18. CREATION AND GOD'S LOVE
Every human example when applied to God brings with it some lack of vision. For example, saintly men have argued that perfect love must of necessity communicate itself to others; but the only way God could do that would be by creation, since He could not love what did not exist. He had to create something to love it. The weakness of the argument is that it is regarding infinite love like finite human love. God is not a social animal; men are. They have obligations in charity to their fellow men. Charity, for example, would cause a very learned man to pass on his knowledge to others; but he would not sin if he did not do so. If there were not others to whom he could communicate his knowledge he would have not the slightest obligation. So with God. He is bound by no social obligations, least of all that of adding existence to nothingness.
Moreover, for the learned man to be charitable is an exercise of perfection; he grows in virtue by it; he gains something. But God can gain nothing at all; no act of His can enrich Him. God's love expresses itself within Himself with the infinite adequacy proper to the Godhead as I have explained in another booklet. (The Blessed Trinity and the Life of the Soul [Catholic Truth Society, No. 'Do 301'].)
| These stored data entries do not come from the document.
Lemma data_loop ds acc :
  fold_left (fun versions d =>
    fold_left (fun versions repo => fold_left step (Tags repo) versions)
      (Repositories d) versions) ds acc
  = acc ++ List.filter keep
      (flat_map (fun d =>
         flat_map (fun repo => map Name (Tags repo)) (Repositories d)) ds).
Proof.
  revert acc. induction ds as [|d ds IH]; intros acc; simpl.
  - now rewrite app_nil_r.
  - rewrite IH, repos_loop, List.filter_app, <- app_assoc. reflexivity.
Qed.

End Loops.

(** C6.  For every catalog response, [getVersions] returns, in document
    order, exactly the tag names that the inverted pattern does not match:
    a tag is dropped when it begins with [v19], matches the anchored
    [v21.1.8] alternative, contains [latest] or ends in [ubi], and every
    other tag is kept. *)
Theorem getVersions_keeps_unmatched (data : crdbVersionsResponse) :
  getVersions data
  = List.filter
      (fun name =>
         negb (fst (regexp.MatchString crdbVersionsInvertedRegexp name)))
      (tag_names data)
  /\ getVersions data
     = List.filter (fun name => negb (excluded name)) (tag_names data).
Proof.
  assert (E : getVersions data = List.filter isValid (tag_names data)).
  { unfold getVersions, tag_names. now rewrite (data_loop isValid). }
  split; rewrite E; apply List.filter_ext; intros v.
  - unfold isValid. now destruct (regexp.MatchString _ v).
  - apply isValid_excluded.
Qed.

(** ** The reference instances meet the contracts *)
Section Reference.

Import reference.

Lemma new_version_original s v : new_version s = inl v -> original v = s.
Proof.
  unfold new_version. intros H.
  repeat match type of H with
         | match ?x with _ => _ end = _ => destruct x; try discriminate
         end;
    injection H as <-; reflexivity.
Qed.

Lemma less_than_spec a b :
  less_than a b = true
  <-> (major a < major b
       \/ (major a = major b
           /\ (minor a < minor b
               \/ (minor a = minor b /\ patch a < patch b))))%N.
Proof.
  unfold less_than, compare.
  destruct (N.compare_spec (major a) (major b));
    destruct (N.compare_spec (minor a) (minor b));
    destruct (N.compare_spec (patch a) (patch b));
    split; intros; try discriminate; try reflexivity; lia.
Qed.

Lemma less_than_false a b :
  less_than a b = false <-> ~ less_than a b = true.
Proof. destruct (less_than a b); split; congruence. Qed.

Lemma less_than_strict_weak : sort.strict_weak less_than.
Proof.
  split.
  - intros a. apply less_than_false. rewrite less_than_spec. lia.
  - intros a b c. rewrite !less_than_spec. lia.
  - intros a b c. rewrite !less_than_false, !less_than_spec. lia.
Qed.

Context {A : Type} (less : A -> A -> bool).

Lemma insert_back_Permutation x rp :
  Permutation (x :: rp) (insert_back less x rp).
Proof.
  induction rp as [|y rp IH]; simpl; [reflexivity |].
  destruct (less x y); [|reflexivity].
  rewrite perm_swap. now apply perm_skip.
Qed.

Lemma insertion_loop_Permutation l rp :
  Permutation (rp ++ l) (fold_left (fun rp x => insert_back less x rp) l rp).
Proof.
  revert rp. induction l as [|x l IH]; intros rp; simpl.
  - now rewrite app_nil_r.
  - rewrite <- IH, <- insert_back_Permutation.
    symmetry. apply Permutation_middle.
Qed.

Lemma insertion_sort_Permutation l :
  Permutation l (insertion_sort less l).
Proof.
  unfold insertion_sort. rewrite <- Permutation_rev.
  exact (insertion_loop_Permutation l []).
Qed.

Hypothesis SW : sort.strict_weak less.

(** The prefix, read backwards: no element is less than a later one. *)
Let descending (rp : list A) : Prop :=
  StronglySorted (fun a b => less a b = false) rp.

Lemma less_asym x y : less x y = true -> less y x = false.
Proof.
  intros H. destruct (less y x) eqn:E; [|reflexivity].
  pose proof (sort.sw_trans _ SW _ _ _ H E) as T.
  now rewrite (sort.sw_irrefl _ SW) in T.
Qed.

Lemma insert_back_descending x rp :
  descending rp -> descending (insert_back less x rp).
Proof.
  unfold descending.
  induction rp as [|y rp IH]; intros S; simpl.
  - repeat constructor.
  - apply StronglySorted_inv in S as [S Hy].
    destruct (less x y) eqn:E.
    + constructor; [now apply IH |].
      rewrite <- (insert_back_Permutation x rp).
      constructor; [now apply less_asym | exact Hy].
    + constructor; [now constructor |].
      constructor; [exact E |].
      eapply Forall_impl; [exact Hy |].
      intros z Hz. exact (sort.sw_incomparable _ SW _ _ _ E Hz).
Qed.

Lemma insertion_loop_descending l rp :
  descending rp ->
  descending (fold_left (fun rp x => insert_back less x rp) l rp).
Proof.
  revert rp. induction l as [|x l IH]; intros rp S; simpl; [exact S |].
  apply IH. now apply insert_back_descending.
Qed.

Lemma StronglySorted_rev (R : A -> A -> Prop) l :
  StronglySorted R l -> StronglySorted (fun a b => R b a) (rev l).
Proof.
  induction 1 as [|x l S IH Hx]; simpl; [constructor |].
  apply StronglySorted_app_2; [|exact IH | repeat constructor].
  intros a b Ha Hb. apply list_elem_of_singleton in Hb as ->.
  rewrite Forall_forall in Hx. apply Hx.
  apply list_elem_of_In. apply list_elem_of_In in Ha.
  now apply in_rev.
Qed.

Lemma insertion_sort_ascending l :
  sort.ascending less (insertion_sort less l).
Proof.
  unfold sort.ascending, insertion_sort.
  apply (StronglySorted_rev (fun a b => less a b = false)).
  apply insertion_loop_descending. constructor.
Qed.

End Reference.

#[local] Instance reference_semver : semver.Library := {|
  semver.Version := reference.version;
  semver.NewVersion := reference.new_version;
  semver.Original := reference.original;
  semver.LessThan := reference.less_than;
  semver.Original_NewVersion := new_version_original;
  semver.LessThan_irrefl := sort.sw_irrefl _ less_than_strict_weak;
  semver.LessThan_trans := sort.sw_trans _ less_than_strict_weak;
  semver.LessThan_incomparable :=
    sort.sw_incomparable _ less_than_strict_weak
|}.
In his famous hymn St Francis Xavier prayed:
My God, I love You - though there were
No heaven for me to win,
No hell to punish those who dare
Against You love to sin.
That and the remainder of the verses are perfectly correct, but sometimes a wrong twist is given to this line of spirituality. Like the pagan Stoics some have maintained that to practise virtue in order to get to heaven is an imperfection. The truth is that God wants us to want heaven, because there we shall render Him His greatest glory. There we shall manifest more perfectly than during our life on earth His perfections. Because of His gifts we shall be supernaturally like Him. So, when we lead good lives in order to get to heaven we are acting for God's glory. Once there our very existence will essentially be only for the glory of God. There we shall be in God's perfect world. In the limitless depths of His knowledge this, man's ultimate end, was eternally present to God. So, when with inexpressible freedom He willed creatures to exist, He had that one purpose in view, His own eternal glory. It lies at the foundation of all Catholic theology, morality, spirituality and asceticism. The present creation of God is not absolutely perfect but its purpose is the greater glorification now and for eternity of absolute perfection.
Note: The following matters, which are not strictly within the scope of this booklet, might be noted: It is of faith, defined by the Fifth General Council of the Lateran in 1513 that every human being possesses an individual soul and each is personally immortal. There is not the slightest evidence that souls exist before their connection with bodies or that they are exiled into bodies because of some defect in a former state. Holy Scripture directly refutes the idea that souls fell into sin in a previous existence (Rom. 9:11). Reincarnation is completely against Catholic Faith. Nor are souls emanations of the divine substance nor are they generated in any way by parents. Pope Leo XIII condemned the teaching that the soul of a child emerged from the 'spiritual semen' of its parents. It is now generally accepted that God creates souls and infuses them at the moment of conception.